→ **WORK INSTRUCTIONS**: Produce the tally of lines in the material below that hold "traceLog", without anything else.

********************

(** X3.  An Issue is a snapshot of one rule of the array scanned, taken at
    one line of the text: its id, name, severity and solution are those of
    that rule and its number is that of the line.  Its content depends on the
    kind of the rule.  For a rule whose pattern names no line break, the
    pattern matched the line and the content is the trimmed line; for a
    multiline rule, the pattern matched the window of the ten lines from that
    line on, joined by line feeds, and the content is the first line of the
    text matched, followed by an ellipsis.  Either way the content holds no
    line feed. *)
Theorem X3_issue_is_snapshot_of_one_rule {host : RegExpHost}
    (stored : list Rule.LogRule) (clock : Engine.Clock) (text fileName : string)
    (customRules : option (list Rule.LogRule)) (iss : Issue.AnalyzedIssue) :
  In iss
     (Report.issues
        (Engine.report (Engine.analyzeLog stored clock text fileName customRules))) ->
  (exists (r : Rule.LogRule) (c : Engine.CompiledRule) (i : nat) (line m : string),
      In r (Vocabulary.rulesUsed stored customRules)
      /\ fst (Engine.compileRule r) = Some c
      /\ nth_error (Js.splitLines text) i = Some line
      /\ Issue.lineNumber iss = Z.of_nat i + 1
      /\ Issue.ruleId iss = Rule.id r
      /\ Issue.ruleName iss = Rule.name r
      /\ Issue.severity iss = Rule.severity r
      /\ Issue.solution iss = Rule.solution r
      /\ (if Spec.singleLine r
          then exec (Engine.regExp c) line = Some m
               /\ Issue.matchContent iss = Js.trim line
          else exec (Engine.regExp c)
                 (Js.joinLines
                    (Js.slice (Js.splitLines text) (Z.of_nat i) (Z.of_nat i + 10)))
               = Some m
               /\ Issue.matchContent iss = (Js.firstPiece m ++ "...")%string))
  /\ Js.includes (Issue.matchContent iss) Js.newline = false.
Proof.
  intros Hin.
  assert (Hin' : In iss
                   (Report.issues
                      (Engine.report
                         (Engine.analyzeLog stored clock text fileName
                            (Some (Vocabulary.rulesUsed stored customRules)))))).
  { destruct customRules; exact Hin. }
  apply issue_provenance in Hin'.
  destruct Hin' as (i & line & r & Hl & _ & Hr & Hiss).
  apply issueOf_some in Hiss. destruct Hiss as (c & m & Hc & Hrule & _ & Hexec & ->).
  pose proof (compileRule_isMultiline r c Hc) as Hmulti.
  unfold Engine.execRule, Engine.candidate in Hexec.
  cbn [Engine.makeIssue Issue.ruleId Issue.ruleName Issue.severity Issue.solution
       Issue.matchContent Issue.lineNumber].
  rewrite Hrule. split.
  - exists r, c, i, line, m. repeat split; auto.
    rewrite Hmulti in *. destruct (Spec.singleLine r); cbn [negb] in *; now split.
  - rewrite includes_newline. apply negb_false_iff, Nat.eqb_eq.
    destruct (Engine.isMultiline c).
    + rewrite countLF_app, firstPiece_noLF. reflexivity.
    + apply trimEnd_noLF, trimStart_noLF.
      apply (splitLines_noLF text). eapply nth_error_In. exact Hl.
Qed.

(** On the sample trace the multiline rule, tried at the second line,
    matches from [Exception:] in the header to the start of the stack line
    after it; the content of the Issue is the part of that match before the
    line feed, and an ellipsis. *)
Lemma X3_witness :
  exists iss,
    In iss (Report.issues (Engine.report (Sample.run Sample.traceLog [Sample.stackTrace])))
    /\ Spec.singleLine Sample.stackTrace = false
    /\ Issue.lineNumber iss = 2
    /\ Issue.matchContent iss = "Exception: boom..."
    /\ Js.includes (Issue.matchContent iss) Js.newline = false.
Proof.
  eexists. split; [vm_compute; right; left; reflexivity|].
  split; [vm_compute; reflexivity|]. split; [vm_compute; reflexivity|].
  split; [vm_compute; reflexivity|].
  apply (X3_issue_is_snapshot_of_one_rule (host := MiniRegExp.host) Sample.stored
           Sample.clock1 Sample.traceLog "Editor.log" (Some [Sample.stackTrace])).
  vm_compute. right. left. reflexivity.
Defined.

(** ** Rules the host refuses are left out, nothing more *)

Section FilterSort.
Context {A : Type} (cmp : A -> A -> Z).
Hypothesis total : forall a b, 0 < cmp a b -> cmp b a <= 0.
Hypothesis trans : forall a b c, cmp a b <= 0 -> cmp b c <= 0 -> cmp a c <= 0.

Lemma filter_insert_out (f : A -> bool) (x : A) (s : list A) :
  f x = false -> filter f (Js.insert cmp x s) = filter f s.
Proof.
  intros Hx. induction s as [|y s IH]; cbn [Js.insert filter].
  - now rewrite Hx.
  - destruct (cmp x y <=? 0); cbn [filter].
    + now rewrite Hx.
    + now rewrite IH.
Qed.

********************

→ **SOLUTION TO THIS EXERCISE**: 2